Franchising since 2023 · 1 locations

The total investment to open a Terrace Up franchise ranges from $245,900 - $368,100. The initial franchise fee is $59,500. Ongoing royalties are 6% plus a 0.5% advertising fee. Terrace Up currently operates 1 locations. Data sourced from the 2025 Franchise Disclosure Document.

Investment

$245,900 - $368,100

Franchise Fee

$59,500

Total Units

1

FPI Score

This franchise has not yet been scored by the Franchise Performance Index. Scores are calculated based on public FDD data, SBA loan performance, and system-level metrics.

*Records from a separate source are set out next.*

Lemma column_values_ok b stored :
  cb_nrows b = nrows → cc_base stored = normal 0 →
  column_in (cc_encoding stored) (cb_data b) (data_position b (cc_data_offset stored)) →
  (∀ row, 1 ≤ row < nrows → fits (cc_encoding stored) (normal row - normal (row - 1))) →
  ∃ decoded, column_values b stored = Ok decoded ∧ zlength decoded = nrows ∧ Forall is_s32 decoded ∧
    ∀ row, 0 ≤ row < nrows → row_set nonnull row = true → zget 0 decoded row = zget 0 values (first + row).
Proof.
  intros Hnr Hbase Hin Hfits. unfold column_values. rewrite Hnr.
  destruct (decide (cc_encoding stored = PG_BATCH_COMPRESS_PLAIN)) as [Eenc|Hplain].
  - rewrite Eenc in *. destruct Hin as (_ & _ & Hin). unfold load_data. rewrite Hin, bind_Ok.
    set (new := take (Z.to_nat nrows) (drop (Z.to_nat first) values)) in *.
    assert (Hnew : length new = Z.to_nat nrows) by (unfold new; rewrite length_take, length_drop; lia).
    assert (Forall is_s32 new) by by apply Forall_take, Forall_drop.
    exists new. rewrite <- Hnew, s32_array_roundtrip by done. split_and!; [done|lia|done|].
    intros row Hrow _. unfold new, zget. rewrite lookup_take_lt, lookup_drop by lia. do 2 f_equal. lia.
  - destruct (int32_uninit_ok nrows) as [Hul Hu]; [lia|].
    cut (∃ decoded, foldM (λ row decoded,
          delta ← stored_delta b stored row; previous ← aref decoded (row - 1);
          _ ← assert_ (in_s32 (previous + delta)); aset decoded row (previous + delta))
        (seqZ 1 (nrows - 1)) (<[Z.to_nat 0 := normal 0]> (int32_uninit nrows)) = Ok decoded ∧
      zlength decoded = nrows ∧ Forall is_s32 decoded ∧ ∀ row, 0 ≤ row < nrows → zget 0 decoded row = normal row).
    { intros (decoded & E & Hl & Hs & Hget). exists decoded. rewrite aset_ok, bind_Ok, Hbase, E by lia.
      split_and!; [by destruct (cc_encoding stored)|done|done|]. intros row Hrow Hset.
      rewrite Hget, normal_step by lia. by rewrite Hset. }
    replace (seqZ 1 (nrows - 1)) with (Z.add 1 <$> seqZ 0 (nrows - 1)) by (rewrite fmap_add_seqZ; done). rewrite foldM_fmap.
    match goal with |- context [foldM ?g _ _] => set (f := g) end.
    destruct (for_inv (λ i decoded, zlength decoded = nrows ∧ Forall is_s32 decoded ∧
        ∀ row, 0 ≤ row < 1 + i → zget 0 decoded row = normal row) f (nrows - 1)
        (<[Z.to_nat 0 := normal 0]> (int32_uninit nrows))) as (decoded & -> & Hl & Hs & Hget); [lia| | |].
    + rewrite length_insert. split_and!; [done|apply Forall_insert; [done|apply normal_s32; lia]|].
      intros row Hrow. replace row with 0 by lia. apply zget_insert_eq. lia.
    + intros i decoded Hi (Hl & Hs & Hget). unfold f.
      rewrite stored_delta_ok, bind_Ok by (done || lia || apply Hfits; lia). rewrite (aref_ok 0), bind_Ok, Hget by lia.
      replace (1 + i - 1) with i by lia. replace (normal i + (normal (1 + i) - normal i)) with (normal (1 + i)) by lia.
      pose proof (normal_s32 (1 + i)) as Hn32. rewrite (proj2 (in_s32_spec _)) by (apply Hn32; lia).
      cbn [assert_ mbind res_bind]. rewrite aset_ok by lia. eexists; split; [reflexivity|]. rewrite length_insert.
      split_and!; [done|apply Forall_insert; [done|apply Hn32; lia]|]. intros row Hrow. rewrite zget_insert by lia.
      case_decide as E; [by rewrite E|apply Hget; lia].
    + exists decoded. split_and!; [done..|]. intros row Hrow. apply Hget. lia.
Qed.
End column.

Top SBA Lenders for Terrace Up

What is the Terrace Up franchise?

The outdoor living industry is experiencing one of the most powerful consumer spending realignments in a generation, and the homeowners driving that shift face a universal frustration: they have usable outdoor space that is either underutilized, aesthetically uninspiring, or structurally limited by the same bland deck or patio options that have existed for decades. Terrace Up enters that conversation as a franchise concept built around transforming residential and commercial outdoor spaces into functional, design-forward living environments — addressing a pain point that sits at the intersection of rising home equity consciousness, post-pandemic nesting behavior, and the demonstrated consumer preference for investing in the home rather than leaving it. The outdoor living and landscaping services sector in the United States generates more than $105 billion in annual revenue, with the outdoor living products and installation segment specifically growing at a compound annual rate that has consistently outpaced broader home improvement spending over the past five years. Terrace Up operates as a franchise opportunity within this high-demand vertical, connecting entrepreneurially minded operators with a brand and system designed to capture professional-grade outdoor transformation projects at a time when homeowners are spending more per project than at any prior point in the category's recorded history. As an independent franchise intelligence platform, PeerSense presents this analysis without commercial affiliation to Terrace Up or its franchise development team — every observation here is drawn from publicly observable market dynamics, category benchmarks, and the structural characteristics of the franchise model as it exists today.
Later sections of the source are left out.